# Work item
Copy out the lines of the records below, and only those lines, from the one with "(** The array" through the one with "Definition with_user s", exactly as they appear.

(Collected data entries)
(* ===== verification/LoopPosix.v ===== *)
(** * obus_loop_posix.c: the event loop over poll

    The variant of the loop for systems without epoll.  The registered objects are
    in a hash table by descriptor, and each turn copies them to an array that
    [poll] fills.  The state is the kernel, the loop ([None] once freed), the live
    descriptor objects and the data of the application, as for the other loop; the
    helpers on descriptor objects are those of obus_loop.h (file Loop). *)
From S2P Require Import Prelude Mem World Handler Hash Utils Loop.

(** ** poll *)

Record pollfd := PollFd {
  pfd_fd : Z;
  pfd_events : Z;
  pfd_revents : Z
}.

Definition POLLIN : Z := 1.
Definition POLLPRI : Z := 2.
Definition POLLOUT : Z := 4.
Definition POLLERR : Z := 8.
Definition POLLHUP : Z := 16.
Definition POLLRDHUP : Z := 8192.

(** [sys_poll fds timeout]: the [revents] of each entry, or an errno. *)
Class PollKernel (K : Type) := {
  pk_fd :: FdKernel K;
  sys_poll : list pollfd -> Z -> KM K (list Z + Z);
  poll_interrupts : forall fds t k k',
    sys_poll fds t k = (inr EINTR, k') -> (k_interrupts k' < k_interrupts k)%nat
}.

Definition fd_to_poll_events (events : Z) : Z :=
  let ret := if has events OBUS_FD_IN then Z.lor 0 POLLIN else 0 in
  let ret := if has events OBUS_FD_OUT then Z.lor ret POLLOUT else ret in
  let ret := if has events OBUS_FD_ERR then Z.lor ret POLLERR else ret in
  if has events OBUS_FD_HUP then Z.lor ret POLLHUP else ret.

Definition poll_to_fd_events (events : Z) : Z :=
  let ret := if has events POLLIN || has events POLLPRI then Z.lor 0 OBUS_FD_IN else 0 in
  let ret := if has events POLLOUT then Z.lor ret OBUS_FD_OUT else ret in
  let ret := if has events POLLERR then Z.lor ret OBUS_FD_ERR else ret in
  let ret := if has events POLLHUP then Z.lor ret OBUS_FD_HUP else ret in
  if has events POLLRDHUP then Z.lor ret OBUS_FD_HUP else ret.

(** ** The loop and the state *)

Definition OBUS_LOOP_HASH_SIZE : Z := 31.
Definition EXTRA_ALLOC_EVENT_NB : Z := 10.

(** [sizeof (struct obus_loop)], [sizeof (struct pollfd)] *)
Definition LOOP_SIZE : Z := 56.
Definition POLLFD_SIZE : Z := 8.

(** The array is NULL at first; an entry that has not been written yet is
    indeterminate. *)
Record obus_loop := Loop {
  pl_ofds : obus_hash positive;
  pl_pfds : option (list (option pollfd));
  pl_nallocevents : Z;
  pl_nfds : Z;
  pl_ref : Z
}.

Record pstate (K U : Type) := PState {
  ps_kern : K;
  ps_loop : option obus_loop;
  ps_fds : gmap positive obus_fd;
  ps_user : U
}.
Arguments PState {K U}.
Arguments ps_kern {K U}.
Arguments ps_loop {K U}.
Arguments ps_fds {K U}.
Arguments ps_user {K U}.

Section State.
Context {K U : Type}.
Implicit Types (s : pstate K U) (lp : obus_loop).

Definition with_kern s k : pstate K U := PState k (ps_loop s) (ps_fds s) (ps_user s).
Definition with_loop s l : pstate K U := PState (ps_kern s) l (ps_fds s) (ps_user s).
Definition with_fds s fds : pstate K U := PState (ps_kern s) (ps_loop s) fds (ps_user s).
Definition with_user s u : pstate K U := PState (ps_kern s) (ps_loop s) (ps_fds s) u.

Definition with_table lp h n : obus_loop := Loop h (pl_pfds lp) (pl_nallocevents lp) n (pl_ref lp).
Definition with_array lp a n : obus_loop := Loop (pl_ofds lp) a n (pl_nfds lp) (pl_ref lp).
Definition with_ref lp n : obus_loop := Loop (pl_ofds lp) (pl_pfds lp) (pl_nallocevents lp) (pl_nfds lp) n.
End State.

Notation PM K U := (StW (pstate K U)).

(** What the application's callbacks do, by address. *)
Class PosixCode (K U : Type) := poll_callback : Z -> positive -> Z -> Z -> PM K U unit.

Section Ops.
Context {K U : Type} {PK : PollKernel K} {AL : Allocator}.

(** System calls, and accesses to the loop and to a live object. *)
Definition pcall {A} (c : KM K A) : PM K U A :=
  fun s => let r := c (ps_kern s) in mret (fst r, with_kern s (snd r)).

Definition the_loop : PM K U obus_loop := lp ← sv_gets ps_loop; on_mem (m_lift lp).
Definition put_loop (lp : obus_loop) : PM K U unit := sv_modify (fun s => with_loop s (Some lp)).
Definition the_fd (p : positive) : PM K U obus_fd := fds ← sv_gets ps_fds; on_mem (m_lift (fds !! p)).
Definition put_fd (p : positive) (o : obus_fd) : PM K U unit :=
  sv_modify (fun s => with_fds s (<[p := o]> (ps_fds s))).

(** The result of an [int] operation that must not overflow. *)
Definition int_of (z : Z) : PM K U Z :=
  if (- INT_MAX - 1 <=? z) && (z <=? INT_MAX) then mret z else sv_undef.

(** [obus_hash_init] always returns 0; when the buckets cannot be allocated it has
    freed the table, the first member of the loop, and the loop with it. *)
Definition obus_loop_new : M (option obus_loop) :=
  a ← m_alloc LOOP_SIZE;
  match a with
  | None => mret None
  | Some _ =>
    '(ret, h) ← obus_hash_init HomeMalloc OBUS_LOOP_HASH_SIZE;
    if failed ret then mret None else
    match h with
    | None => m_undef
    | Some h => mret (Some (Loop h None 0 0 1))
    end
  end.

Definition obus_loop_destroy : PM K U Z :=
  lp ← the_loop;
  put_loop (with_table lp (snd (obus_hash_destroy (pl_ofds lp))) (pl_nfds lp));;
  sv_modify (fun s => with_loop s None);;
  mret 0.

Definition obus_loop_ref : PM K U unit :=
  lp ← the_loop; put_loop (with_ref lp (pl_ref lp + 1)).

Definition obus_loop_unref : PM K U Z :=
  lp ← the_loop;
  let lp := with_ref lp (pl_ref lp - 1) in
  put_loop lp;;
  if pl_ref lp =? 0 then obus_loop_destroy else mret 0.

Definition obus_loop_fd : Z := - ENOSYS.

(** The table after an operation on it. *)
Definition put_table (h : obus_hash positive) : PM K U unit :=
  lp ← the_loop; put_loop (with_table lp h (pl_nfds lp)).

(** The registration in the table, under a duplicate when the descriptor is a key
    already; the code of the insertion. *)
Definition insert_ofd (p : positive) (ofd : obus_fd) : PM K U (Z + Z) :=
  lp ← the_loop;
  '(ret, _) ← on_mem (obus_hash_lookup (pl_ofds lp) (u32 (fd_fd ofd)));
  if ret =? 0 then
    ret ← pcall (obus_fd_dup (fd_fd ofd));
    if failed ret then mret (inr ret) else
    put_fd p (with_dupfd ofd ret);;
    '(ret, h) ← on_mem (obus_hash_insert (pl_ofds lp) (u32 ret) p);
    put_table h;;
    mret (inl ret)
  else
    '(ret, h) ← on_mem (obus_hash_insert (pl_ofds lp) (u32 (fd_fd ofd)) p);
    put_table h;;
    mret (inl ret).

Definition obus_loop_add (p : positive) : PM K U Z :=
  ofd ← the_fd p;
  if (fd_fd ofd <? 0) || (fd_events ofd =? 0) || (fd_cb ofd =? 0) then mret (- EINVAL) else
  if fd_loop ofd then mret (- EEXIST) else
  ret ← insert_ofd p ofd;
  match ret with
  | inr ret => mret ret
  | inl ret =>
    ofd ← the_fd p;
    if failed ret then
      (if fd_dupfd ofd =? -1 then mret tt else
       _ ← pcall (sys_close (fd_dupfd ofd)); put_fd p (with_dupfd ofd (-1)));;
      mret ret
    else
      put_fd p (with_fd_loop ofd true);;
      lp ← the_loop;
      n ← int_of (pl_nfds lp + 1);
      put_loop (with_table lp (pl_ofds lp) n);;
      mret 0
  end.

(** [ofd->dupfd != -1 ? ofd->dupfd : ofd->fd] is [watched_fd].  The result of the
    search is compared with EEXIST, which it never is. *)
Definition obus_loop_update (p : positive) : PM K U Z :=
  ofd ← the_fd p;
  lp ← the_loop;
  '(ret, check) ← on_mem (obus_hash_lookup (pl_ofds lp) (u32 (watched_fd ofd)));
  if negb (ret =? EEXIST) || negb (bool_decide (check = Some p)) then mret (- ENOENT) else mret 0.

Definition obus_loop_remove (p : positive) : PM K U Z :=
  ofd ← the_fd p;
  lp ← the_loop;
  '(ret, h) ← on_mem (obus_hash_remove (pl_ofds lp) (u32 (watched_fd ofd)));
  put_loop (with_table lp h (pl_nfds lp));;
  if failed ret then mret ret else
  (if fd_dupfd ofd =? -1 then mret tt else
   _ ← pcall (sys_close (fd_dupfd ofd)); put_fd p (with_dupfd ofd (-1)));;
  ofd ← the_fd p;
  put_fd p (with_fd_loop ofd false);;
  lp ← the_loop;
  n ← int_of (pl_nfds lp - 1);
  put_loop (with_table lp (pl_ofds lp) n);;
  mret 0.

Definition obus_loop_posix_get_fd_count : PM K U Z := lp ← the_loop; mret (pl_nfds lp).

(** The walk over the entries of the table, from the index [i] of the array. *)
Fixpoint fill_fds (entries : list (obus_hash_entry positive)) (size i : Z) (pfds : list (option pollfd))
  : PM K U (Z * list (option pollfd)) :=
  match entries with
  | [] => mret (i, pfds)
  | e :: entries' =>
    if i <? size then
      ofd ← the_fd (e_data e);
      if (Z.to_nat i <? length pfds)%nat then
        fill_fds entries' size (i + 1)
          (<[Z.to_nat i := Some (PollFd (i32 (e_key e)) (fd_to_poll_events (fd_events ofd)) 0)]> pfds)
      else sv_undef
    else fill_fds entries' size i pfds
  end.

(** The code, and the array of the caller after the call. *)
Definition obus_loop_posix_get_fds (pfds : option (list (option pollfd))) (size : Z)
  : PM K U (Z * option (list (option pollfd))) :=
  match pfds with
  | None => mret (- EINVAL, None)
  | Some a =>
    if size =? 0 then mret (- EINVAL, pfds) else
    lp ← the_loop;
    '(n, a) ← fill_fds (h_entries (pl_ofds lp)) size 0 a;
    mret (n, Some a)
  end.
End Ops.

(** ** Processing *)

(** A loop of at most [2 ^ n] turns. *)
Fixpoint turns {S A B : Type} (n : nat) (body : A -> StW S (A + B)) (a : A) : StW S (A + B) :=
  match n with
  | O => body a
  | Datatypes.S n' =>
    r ← turns n' body a;
    match r with
    | inl a' => turns n' body a'
    | inr b => mret (inr b)
    end
  end.

Section Process.
Context {K U : Type} {PK : PollKernel K} {AL : Allocator} {PC : PosixCode K U}.

Definition obus_loop_posix_process_fd (pfd : pollfd) : PM K U Z :=
  if pfd_revents pfd =? 0 then mret 0 else
  lp ← the_loop;
  '(ret, ofd) ← on_mem (obus_hash_lookup (pl_ofds lp) (u32 (pfd_fd pfd)));
  if failed ret then mret ret else
  p ← on_mem (m_lift ofd);
  ofd ← the_fd p;
  if fd_cb ofd =? 0 then sv_undef else
  poll_callback (fd_cb ofd) p (poll_to_fd_events (pfd_revents pfd)) (fd_data ofd);;
  mret 0.

(** [realloc] of the array keeps what it held. *)
Definition grow_array : PM K U Z :=
  lp ← the_loop;
  if pl_nallocevents lp <? pl_nfds lp then
    a ← on_mem (m_alloc (u64 (u64 (EXTRA_ALLOC_EVENT_NB + pl_nfds lp) * POLLFD_SIZE)));
    match a with
    | None => mret (- ENOMEM)
    | Some _ =>
      n ← int_of (EXTRA_ALLOC_EVENT_NB + pl_nfds lp);
      let old := default [] (pl_pfds lp) in
      put_loop (with_array lp (Some (old ++ replicate (Z.to_nat n - length old) None)) n);;
      mret 0
    end
  else mret 0.

Definition fill_array : PM K U Z :=
  lp ← the_loop;
  '(ret, a) ← obus_loop_posix_get_fds (pl_pfds lp) (pl_nfds lp);
  put_loop (with_array lp a (pl_nallocevents lp));;
  mret ret.

(** [poll] retried on [EINTR]. *)
Fixpoint poll_eintr (fuel : nat) (fds : list pollfd) (timeout : Z) : KM K (option (list Z + Z)) :=
  match fuel with
  | O => mret None
  | S fuel' =>
    r ← sys_poll fds timeout;
    match r with
    | inr e => if e =? EINTR then poll_eintr fuel' fds timeout else mret (Some r)
    | inl _ => mret (Some r)
    end
  end.

Definition with_revents (pfd : pollfd) (revents : Z) : pollfd := PollFd (pfd_fd pfd) (pfd_events pfd) revents.

(** The entries with events. *)
Definition n_ready (l : list pollfd) : Z :=
  Z.of_nat (length (filter (fun pfd => pfd_revents pfd <> 0) l)).

(** [poll] on the first [nfds] entries of the array: an error, or the number of
    entries that are ready, written in the array. *)
Definition poll_array (timeout : Z) : PM K U Z :=
  lp ← the_loop;
  let a := default [] (pl_pfds lp) in
  fds ← on_mem (m_lift (mapM id (take (Z.to_nat (pl_nfds lp)) a)));
  if negb (Z.of_nat (length fds) =? pl_nfds lp) then sv_undef else
  r ← pcall (fun k => poll_eintr (S (k_interrupts k)) fds timeout k);
  match r with
  | None => sv_undef
  | Some (inr e) => mret (- e)
  | Some (inl revents) =>
    if negb (length revents =? length fds)%nat then sv_undef else
    let polled := zip_with with_revents fds revents in
    put_loop (with_array lp (Some (map Some polled ++ drop (length fds) a)) (pl_nallocevents lp));;
    mret (n_ready polled)
  end.

(** A turn of [for (i = 0; i < loop->nfds && j < ret; i++)]: the next [i] and [j],
    or the end of the walk. *)
Definition serve_turn (ret : Z) (ij : Z * Z) : PM K U (Z * Z + unit) :=
  let '(i, j) := ij in
  lp ← the_loop;
  if negb ((i <? pl_nfds lp) && (j <? ret)) then mret (inr tt) else
  pfd ← on_mem (m_lift (mjoin (default [] (pl_pfds lp) !! Z.to_nat i)));
  if pfd_revents pfd =? 0 then mret (inl (i + 1, j)) else
  (if poll_to_fd_events (pfd_revents pfd) =? 0 then mret tt
   else _ ← obus_loop_posix_process_fd pfd; mret tt);;
  mret (inl (i + 1, j + 1)).

(** [i] is an [int] below another: [2 ^ 31] turns are enough. *)
Definition dispatch (ret : Z) : PM K U unit :=
  r ← turns 31 (serve_turn ret) (0, 0);
  match r with inl _ => sv_undef | inr _ => mret tt end.

Definition obus_loop_do_process (timeout : Z) : PM K U Z :=
  ret ← grow_array;
  if failed ret then mret ret else
  ret ← fill_array;
  if failed ret then mret ret else
  ret ← poll_array timeout;
  if failed ret then mret ret else
  if ret =? 0 then mret 0 else
  obus_loop_ref;;
  dispatch ret;;
  _ ← obus_loop_unref;
  mret 0.

Definition obus_loop_process : PM K U Z := obus_loop_do_process 0.
Definition obus_loop_wait : PM K U Z := obus_loop_do_process (-1).
End Process.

# Output of the task
(** The array is NULL at first; an entry that has not been written yet is
    indeterminate. *)
Record obus_loop := Loop {
  pl_ofds : obus_hash positive;
  pl_pfds : option (list (option pollfd));
  pl_nallocevents : Z;
  pl_nfds : Z;
  pl_ref : Z
}.

Record pstate (K U : Type) := PState {
  ps_kern : K;
  ps_loop : option obus_loop;
  ps_fds : gmap positive obus_fd;
  ps_user : U
}.
Arguments PState {K U}.
Arguments ps_kern {K U}.
Arguments ps_loop {K U}.
Arguments ps_fds {K U}.
Arguments ps_user {K U}.

Section State.
Context {K U : Type}.
Implicit Types (s : pstate K U) (lp : obus_loop).

Definition with_kern s k : pstate K U := PState k (ps_loop s) (ps_fds s) (ps_user s).
Definition with_loop s l : pstate K U := PState (ps_kern s) l (ps_fds s) (ps_user s).
Definition with_fds s fds : pstate K U := PState (ps_kern s) (ps_loop s) fds (ps_user s).
Definition with_user s u : pstate K U := PState (ps_kern s) (ps_loop s) (ps_fds s) u.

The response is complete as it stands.